(* ===== verification/Issues.v ===== *)
(** Issues.v: what the engine sends for one ticket (the loop body of
    [migrateTickets], lines 655-781).

    [labelsFromKeywords] calls [labelsForKeyWords], which reads
    [self._keywords]; only [_keywordSetUp] creates it, and only when the
    [keywords] option is set and not empty.  So without that option no
    real ticket can be migrated: each one raises [AttributeError] before
    its issue is created, although its milestone may already have been
    created on GitHub. *)

From S2P Require Import Prelude PyStr Config GitHub Log Pacing Users Labels Ingest Migrate Frame Alignment.

Local Open Scope Z_scope.

Section Keywords.
Context {H : Type} `{!GitHubApi H} `{!GitHubLaws H}.
Variable env : Env.

Lemma prepare_issue_fails_without_keywords tm (r : Run H) :
  lt_keywords (e_labels env) = None -> String.eqb (t_type tm) DUMMYTYPE = false ->
  exists r' e, prepare_issue env tm r = (r', inl e).
Proof.
  intros Hkw Hty. unfold prepare_issue. rewrite Hty.
  do 6 (apply sbind_fails; intros ? ?).
  unfold labelsFromKeywords, labelsForKeyWords. rewrite Hkw. simpl. eauto.
Qed.

(** the missing [keywords] option is fatal.  When the label
    transformations were built without keywords, [create_fresh] fails for
    every real (non-placeholder) ticket, without creating an issue: the
    issues on GitHub keep their numbers and titles. *)
Theorem create_fresh_fails_without_keywords tm (r : Run H) :
  lt_keywords (e_labels env) = None -> t_type tm <> DUMMYTYPE ->
  (exists e, snd (create_fresh env tm r) = inl e) /\
  hub_shape (r_world (fst (create_fresh env tm r))) = hub_shape (r_world r).
Proof.
  intros Hkw Hty. apply String.eqb_neq in Hty.
  unfold create_fresh. rewrite sbind_onWorld_emit_at.
  destruct (prepare_issue_fails_without_keywords tm (set_world (write_log INFO
    [ConvertTicket (t_id tm) (shortened (w_debug (r_world r)) (t_summary tm))] (r_world r)) r) Hkw Hty)
    as (r1 & e & E).
  destruct (framed_prepare_issue env tm (set_world (write_log INFO
    [ConvertTicket (t_id tm) (shortened (w_debug (r_world r)) (t_summary tm))] (r_world r)) r))
    as (_ & _ & Hs & _).
  rewrite E in Hs. rewrite (sbind_err _ _ _ _ _ E). simpl. eauto.
Qed.
End Keywords.

(** ** Comments *)

Section Comments.
Context {H : Type} `{!GitHubApi H} `{!GitHubLaws H}.
Variable convertWikiToMd : string -> Z -> string.
Variable env : Env.

(** A comment as it is sent: its body converted when it is a comment. *)
Definition converted (c : Comment) : Comment :=
  if String.eqb (c_type c) "comment"
  then set_comment_body c (convertWikiToMd (c_body c) (c_id c)) else c.

Lemma addGitHubIssueComment_log issue text (w : World H) :
  exists w', addGitHubIssueComment issue text w = (w', inr tt) /\
    map snd (gh_log (w_hub w')) =
      map snd (gh_log (w_hub w)) ++ [CreateComment (number issue) text].
Proof.
  destruct (apiPauseIfNeeded_frame (fun h => gh_log h = gh_log (w_hub w)) true w)
    as (Hr & Hh & _); [intros t h0 Hh0; by rewrite get_rate_limit_log|done|].
  unfold addGitHubIssueComment, sbind.
  destruct (apiPauseIfNeeded true w) as [w1 r1]. simpl in Hr, Hh. subst r1.
  eexists. split; [reflexivity|]. simpl. rewrite create_comment_log, Hh, map_app. done.
Qed.

Lemma add_comment_step t i j (r : Run H) cs c :
  e_pretend env = false -> r_comments r !! t = Some cs -> cs !! j = Some c ->
  exists r', add_comment convertWikiToMd env t i j r = (r', inr tt) /\
    map snd (gh_log (w_hub (r_world r'))) =
      map snd (gh_log (w_hub (r_world r))) ++ [CreateComment (number i) (comment_text (converted c))] /\
    r_comments r' !! t = Some (<[j := converted c]> cs).
Proof.
  intros Hp Hcs Hc. unfold add_comment. rewrite sbind_sget, Hcs, Hc, Hp. unfold converted.
  destruct (String.eqb (c_type c) "comment").
  all: cbn [negb swhen]; rewrite ?sbind_assoc, ?sbind_smodify, sbind_sret.
  all: match goal with
       | |- exists _, sbind (onWorld (addGitHubIssueComment ?iss ?txt)) _ ?r0 = _ /\ _ =>
           destruct (addGitHubIssueComment_log iss txt (r_world r0)) as (w' & E & Hlog);
           rewrite (sbind_ok _ _ _ _ _ (onWorld_run _ _ _ _ E))
       end.
  all: eexists; split; [reflexivity|]; simpl; split; [exact Hlog|].
  - by rewrite lookup_insert_eq.
  - by rewrite list_insert_id.
Qed.

Lemma add_comments_loop t i (n j : nat) (r : Run H) cs cs0 :
  e_pretend env = false -> r_comments r !! t = Some cs -> length cs = length cs0 ->
  (forall idx, (j <= idx)%nat -> cs !! idx = cs0 !! idx) -> (j + n = length cs0)%nat ->
  exists r', sfor (seq j n) (add_comment convertWikiToMd env t i) r = (r', inr tt) /\
    map snd (gh_log (w_hub (r_world r'))) =
      map snd (gh_log (w_hub (r_world r))) ++
      map (fun c => CreateComment (number i) (comment_text (converted c))) (drop j cs0) /\
    r_comments r' !! t = Some (take j cs ++ map converted (drop j cs0)).
Proof.
  intros Hp. revert j r cs. induction n as [|n IH]; intros j r cs Hcs Hlen Hsame Hjn.
  - exists r. rewrite drop_ge, take_ge by lia. simpl. by rewrite !app_nil_r.
  - destruct (lookup_lt_is_Some_2 cs0 j) as [c Hc0]; [lia|].
    assert (Hc : cs !! j = Some c) by (rewrite Hsame; [done|lia]).
    destruct (add_comment_step t i j r cs c Hp Hcs Hc) as (r1 & E1 & Hlog1 & Hcs1).
    simpl. rewrite (sbind_ok _ _ _ _ _ E1).
    destruct (IH (S j) r1 (<[j := converted c]> cs) Hcs1) as (r2 & E2 & Hlog2 & Hcs2);
      [by rewrite length_insert| |lia|].
    { intros idx Hidx. rewrite list_lookup_insert_ne by lia. apply Hsame. lia. }
    exists r2. rewrite (drop_S cs0 c j Hc0). split_and!; [done| |].
    + rewrite Hlog2, Hlog1, <- app_assoc. done.
    + rewrite Hcs2, (take_S_r _ _ (converted c)) by (apply list_lookup_insert_eq; lia).
      rewrite take_insert_ge, <- app_assoc by lia. done.
Qed.

(** C15: comments of a resumed or new issue.  In a real run, for a ticket
    with comments [cs] and an issue that already has [k] comments,
    [add_comments] raises nothing, sends exactly the comments of [cs]
    after the first [k], in order, each with its body converted when it
    is a comment, and writes the converted bodies back into the ticket's
    list, which the dictionary shares with later rows. *)
Theorem add_comments_sends_missing t i (r : Run H) cs :
  e_pretend env = false -> r_comments r !! t = Some cs ->
  snd (add_comments convertWikiToMd env t i r) = inr tt /\
  map snd (gh_log (w_hub (r_world (fst (add_comments convertWikiToMd env t i r))))) =
    map snd (gh_log (w_hub (r_world r))) ++
    map (fun c => CreateComment (number i) (comment_text (converted c))) (drop (comments i) cs) /\
  r_comments (fst (add_comments convertWikiToMd env t i r)) !! t =
    Some (take (comments i) cs ++ map converted (drop (comments i) cs)).
Proof.
  intros Hp Hcs. unfold add_comments. rewrite sbind_sget, Hcs.
  destruct (decide (comments i <= length cs)%nat) as [Hle|Hgt].
  - destruct (add_comments_loop t i (length cs - comments i) (comments i) r cs cs Hp Hcs)
      as (r' & E & Hlog & Hcs'); [done|done|lia|].
    rewrite E. done.
  - replace (length cs - comments i)%nat with 0%nat by lia. simpl.
    rewrite drop_ge, take_ge by lia. simpl. by rewrite !app_nil_r.
Qed.
End Comments.

(** ** Milestones and closing *)

Section Requests.
Context {H : Type} `{!GitHubApi H} `{!GitHubLaws H}.
Variable env : Env.

(** A pause leaves the log of mutating calls alone. *)
Lemma pause_log b (w : World H) :
  exists w', apiPauseIfNeeded b w = (w', inr tt) /\ gh_log (w_hub w') = gh_log (w_hub w).
Proof.
  destruct (apiPauseIfNeeded_frame (fun h => gh_log h = gh_log (w_hub w)) b w)
    as (Hr & Hh & _); [intros t h0 Hh0; by rewrite get_rate_limit_log|done|].
  destruct (apiPauseIfNeeded b w) as [w1 r1]. simpl in *. subst r1. eauto.
Qed.


(** C23: closing.  In a real run, [close_if_needed] raises nothing and
    sends one [issue.edit(state='closed')] exactly when the ticket is
    closed and the issue object (the one [existingIssues] holds for the
    ticket) is not; otherwise it sends nothing.  Afterwards the issue
    object of a closed ticket reads as closed, so that a second call sends
    nothing more. *)
Theorem close_if_needed_spec tm i (r : Run H) :
  e_pretend env = false ->
  snd (close_if_needed env tm i r) = inr tt /\
  map snd (gh_log (w_hub (r_world (fst (close_if_needed env tm i r))))) =
    map snd (gh_log (w_hub (r_world r))) ++
    (if String.eqb (t_status tm) "closed" && negb (String.eqb (issue_state r (t_id tm) i) "closed")
     then [EditState (number i) "closed"] else []) /\
  (issue_state (fst (close_if_needed env tm i r)) (t_id tm) i =
     if String.eqb (t_status tm) "closed" then "closed" else issue_state r (t_id tm) i).
Proof.
  intros Hp. unfold close_if_needed. rewrite sbind_sget, Hp.
  destruct (String.eqb (t_status tm) "closed") eqn:Es; cbn [andb]; [|by rewrite app_nil_r].
  destruct (String.eqb (issue_state r (t_id tm) i) "closed") eqn:Ei; cbn [negb swhen].
  { split_and!; [done|by rewrite app_nil_r|by apply String.eqb_eq]. }
  rewrite sbind_onWorld_emit. set (r0 := set_world _ r).
  change (gh_log (w_hub (r_world r))) with (gh_log (w_hub (r_world r0))).
  unfold onWorld, zoom. destruct (pause_log false (r_world r0)) as (w1 & E1 & H1).
  unfold sbind. rewrite E1. simpl. rewrite edit_state_log, H1, map_app.
  split_and!; [done|done|]. unfold issue_state. simpl. rewrite decide_True; set_solver.
Qed.
End Requests.

(** ** Examples *)

Import HubModel.

Section Examples.
Local Open Scope string_scope.

(** The options of the spec's example without [keywords]. *)
Definition nokw_env : Env :=
  mkEnv false {[ "*" := "*" ]} (mkLT [] ["bug"] None) ∅ 0 "tickets.csv".

Definition issues_run : Run Hub :=
  mkRun (mkWorld (mkHub ∅ [] ["bug"] ["me"] QUOTA 0 []) 0 [] [] 0 0 ∅ [] false) ∅ ∅ 1 ∅ true ∅.

Definition ticket_one : Ticket :=
  mkTicket 1 "defect" "me" "me" "1.0" "new" "" "First" "one" "" "" "" "" None.
End Examples.

Lemma create_fresh_fails_without_keywords_witness :
  (exists e, snd (create_fresh nokw_env ticket_one issues_run) = inl e) /\
  hub_shape (r_world (fst (create_fresh nokw_env ticket_one issues_run))) =
    hub_shape (r_world issues_run).
Proof. apply create_fresh_fails_without_keywords; [reflexivity|discriminate]. Defined.

(** The run behind the finding: the milestone [1.0] is created on GitHub,
    then the ticket fails with [AttributeError] and no issue exists. *)
Example create_fresh_without_keywords_creates_milestone :
  create_fresh nokw_env ticket_one issues_run =
    (fst (create_fresh nokw_env ticket_one issues_run), inl (AttributeError "_keywords")) /\
  hub_log (w_hub (r_world (fst (create_fresh nokw_env ticket_one issues_run)))) =
    [(0, CreateMilestone "1.0")].
Proof. split; vm_compute; reflexivity. Qed.

Section CommentExamples.
Local Open Scope string_scope.

Definition cmt1 : Comment := mkComment 3 "" "bob" "comment" "Seen." (nl ++ nl).
Definition cmt2 : Comment := mkComment 3 "" "me" "status change" "**closed**" " ".

(** Ticket 3 resumed: its issue already has the first comment. *)
Definition resumed_issue : Issue := mkIssue 3 "Third" "" "open" 1.

Definition commit_env : Env :=
  mkEnv false {[ "*" := "*" ]} (mkLT [] ["bug"] (Some [])) ∅ 3 "tickets.csv".

Definition comments_run : Run Hub :=
  mkRun (mkWorld (mkHub ∅ [] ["bug"] ["me"] QUOTA 0 []) 0 [] [] 0 0 ∅ [] false) ∅ ∅ 1
    {[ 3 := [cmt1; cmt2] ]} true ∅.
End CommentExamples.

Lemma add_comments_sends_missing_witness :
  snd (add_comments (fun s _ => s) commit_env 3 resumed_issue comments_run) = inr tt /\
  map snd (gh_log (w_hub (r_world (fst (add_comments (fun s _ => s) commit_env 3 resumed_issue
                                          comments_run))))) =
    map snd (gh_log (w_hub (r_world comments_run))) ++
    map (fun c => CreateComment (number resumed_issue) (comment_text (converted (fun s _ => s) c)))
      (drop (comments resumed_issue) [cmt1; cmt2]) /\
  r_comments (fst (add_comments (fun s _ => s) commit_env 3 resumed_issue comments_run)) !! 3 =
    Some (take (comments resumed_issue) [cmt1; cmt2] ++
          map (converted (fun s _ => s)) (drop (comments resumed_issue) [cmt1; cmt2])).
Proof. apply add_comments_sends_missing; reflexivity. Defined.


Lemma close_if_needed_spec_witness :
  snd (close_if_needed commit_env ticket_one resumed_issue comments_run) = inr tt /\
  map snd (gh_log (w_hub (r_world (fst (close_if_needed commit_env ticket_one resumed_issue
                                          comments_run))))) =
    map snd (gh_log (w_hub (r_world comments_run))) ++
    (if String.eqb (t_status ticket_one) "closed" &&
        negb (String.eqb (issue_state comments_run (t_id ticket_one) resumed_issue) "closed")
     then [EditState (number resumed_issue) "closed"] else []) /\
  (issue_state (fst (close_if_needed commit_env ticket_one resumed_issue comments_run))
     (t_id ticket_one) resumed_issue =
   if String.eqb (t_status ticket_one) "closed" then "closed"
   else issue_state comments_run (t_id ticket_one) resumed_issue).
Proof. apply close_if_needed_spec. reflexivity. Defined.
■ ■ ■ ■ ■
**ACTIVITY**. Where a line of the listing holds "mkWorld", show that line.

**RESPONSE TO THE TASK**.
  mkRun (mkWorld (mkHub ∅ [] ["bug"] ["me"] QUOTA 0 []) 0 [] [] 0 0 ∅ [] false) ∅ ∅ 1 ∅ true ∅.
  mkRun (mkWorld (mkHub ∅ [] ["bug"] ["me"] QUOTA 0 []) 0 [] [] 0 0 ∅ [] false) ∅ ∅ 1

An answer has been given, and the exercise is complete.